A cultura foi um dos setores mais afetados pela pandemia, com as medidas sanitárias a impedirem ou condicionarem fortemente atividades ao longo do tempo. Com a paragem – e num ambiente crónico de desregulação laboral e fragilidade das políticas públicas – milhares de trabalhadores ficaram sem trabalho e , em tantos casos sem acesso ao subsídio de desemprego ou mesmo aos apoios extraordinários criados neste período. A quebra de receitas das instituições culturais – das artes ao património – pôs em causa tarefas básicas de manutenção e ditou mesmo encerramentos definitivos. Os programas lançados pelo governo durante a pandemia, e em resposta à força reivindicativa sem precedentes de um sector em desespero, revelaram-se desadequados e insuficientes e as redes de solidariedade entre trabalhadores foram (e são) essenciais.

O Estatuto dos Profissionais da Cultura, aprovado pelo governo sem debate parlamentar e com um simulacro de diálogo com as organizações do setor, não dá garantias de uma mudança significativa. Faltam mecanismos de imposição do cumprimento da legislação laboral, de promoção do contrato de trabalho e combate aos falsos recibos verdes, e um regime de proteção no desemprego abrangente e adequado às especificidades do setor. 

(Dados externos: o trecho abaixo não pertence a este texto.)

(* ===== verification/ClientDelivery.v ===== *)
(** * Delivery of the client's messages ([CMsgWriter] to [SMsgReader])

    Whatever the client's writer puts on the stream arrives as the handler
    calls the writer was asked for, in order, however the stream is cut; and
    the reader takes any bytes at all without misusing the stream. *)
From stdpp Require Import base gmap list numbers strings option.
From S2P Require Import Prelude InStream OutStream Strings PixelFmt Geometry Screens Params Clipboard ClientMsgs.
#[local] Open Scope Z_scope.

(** ** One message of each kind *)

Lemma rt_SetPixelFormat pf rest : pf_wf pf -> isSane pf = true -> trueColour pf = true ->
  outcome readSetPixelFormat (pad 3 ++ pf_write pf ++ rest) = Ok (true, rest, [setPixelFormat pf]).
Proof.
  intros. unfold readSetPixelFormat. run_reader. rewrite arun_pf_read by (done || lia). done.
Qed.

Lemma rt_SetEncodings client encodings rest : len encodings < 65536 ->
  outcome (readSetEncodings client) (pad 1 ++ writeU16 (len encodings) ++ concat (map writeU32 encodings) ++ rest) =
  Ok (Some (setEncodings (map s32 encodings) client), rest, [setEncodings_ev (map s32 encodings)]).
Proof.
  intros. pose proof (len_nonneg encodings). unfold readSetEncodings. run_reader. rewrite u16_id by lia.
  read_fields. change (Take 4 (fun bs => Ret (s32 (be32 bs)))) with (readS32 (E:=sevent)).
  unfold len at 1. rewrite Nat2Z.id.
  rewrite (reads_back_repeatM readS32 writeU32 s32 4) by (lia || (apply Forall_true; apply reads_back_S32)).
  read_fields. done.
Qed.

Lemma reads_back_screen s : screen_wf s -> reads_back readScreen writeScreen (fun s => s) 16 s.
Proof.
  intros (H1 & (H2 & H3 & H4 & H5) & H6) C k d rp c Hc. unfold readScreen, writeScreen, u16_wf, u32_wf in *.
  read_fields. rewrite !u16_id, !u32_id by lia.
  f_equal; [|f_equal; [|lia]].
  - f_equal. destruct s as [i r f]. unfold screen. cbn in *. f_equal. apply rect_xywh.
  - rewrite !fmap_app_app. done.
Qed.

Lemma len_writeScreen s : len (writeScreen s) = 16.
Proof. unfold writeScreen. by autorewrite with len. Qed.

Lemma rt_SetDesktopSize w h layout rest : u16_wf w -> u16_wf h -> len layout < 256 -> Forall screen_wf layout ->
  outcome readSetDesktopSize (pad 1 ++ writeU16 w ++ writeU16 h ++ writeU8 (num_screens layout) ++ pad 1 ++
    concat (map writeScreen layout) ++ rest) = Ok (true, rest, [setDesktopSize w h layout]).
Proof.
  unfold u16_wf. intros. pose proof (len_nonneg layout). unfold readSetDesktopSize, num_screens.
  run_reader. rewrite !u16_id, !u8_id by lia. 
  pose proof (len_concat_map writeScreen 16 layout len_writeScreen).
  read_fields. unfold len at 1. rewrite Nat2Z.id.
  rewrite (reads_back_repeatM readScreen writeScreen (fun s => s) 16)
    by (lia || (eapply Forall_impl; [|eassumption]; apply reads_back_screen)).
  read_fields. by rewrite List.map_id.
Qed.

Lemma rt_FBUR r inc rest : rect_wf r ->
  outcome readFramebufferUpdateRequest (writeU8 (b2z inc) ++
  writeU16 (px (tl r)) ++ writeU16 (py (tl r)) ++ writeU16 (width r) ++ writeU16 (height r) ++ rest) =
  Ok (true, rest, [framebufferUpdateRequest r inc]).
Proof.
  intros (H2 & H3 & H4 & H5). unfold u16_wf in *. unfold readFramebufferUpdateRequest. run_reader.
  by rewrite !u16_id, z2b_u8, rect_xywh by lia.
Qed.

Lemma rt_ECU en x y w h rest : u16_wf x -> u16_wf y -> u16_wf w -> u16_wf h ->
  outcome readEnableContinuousUpdates (writeU8 (b2z en) ++
  writeU16 x ++ writeU16 y ++ writeU16 w ++ writeU16 h ++ rest) =
  Ok (true, rest, [enableContinuousUpdates en x y w h]).
Proof.
  unfold u16_wf. intros. unfold readEnableContinuousUpdates. run_reader.
  by rewrite !u16_id, z2b_u8 by lia.
Qed.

A desregulação laboral e a desproteção social dos trabalhadores é um dos problemas estruturais do setor cultural, mas não o único. Nos últimos vinte anos, as políticas públicas para a Cultura sofreram uma estagnação, tanto orçamental como teórica, com as suas atividades nucleares – património, arqueologia e artes  – convertidas em adereço promocional da iniciativa turística e imobiliária. Faltaram políticas públicas de democratização ao acesso à cultura, do património à criação artística, e agravou-se a mercantilização e concentração da produção, edição e distribuição (controlo do mercado livreiro pelas grandes editoras, salas de cinema sob monopólio da NOS, ausência de salas públicas com dimensão e características técnicas para concertos). O extenso património português classificado pela UNESCO como Património Cultural Mundial, seja material ou imaterial, está sem a devida monitorização e o Ministério da Cultura não desenvolveu planos específicos para a sua preservação. No Programa Revive, o Ministério da Cultura assumiu-se como sucursal do Ministério da Economia para a política turística, fazendo letra morta da Lei de Bases do Património Cultural, abdicando de garantias de acesso ao património classificado agora concessionado. A exceção foi o lançamento do Museu Nacional Resistência e Liberdade, no Forte de Peniche, salvo pela indignação pública com o projeto de transformação em unidade hoteleira. A atualização de sistemas de inventário e arquivo, a promoção da investigação ou o trabalho em rede dos equipamentos culturais foram pura e simplesmente esquecidos. 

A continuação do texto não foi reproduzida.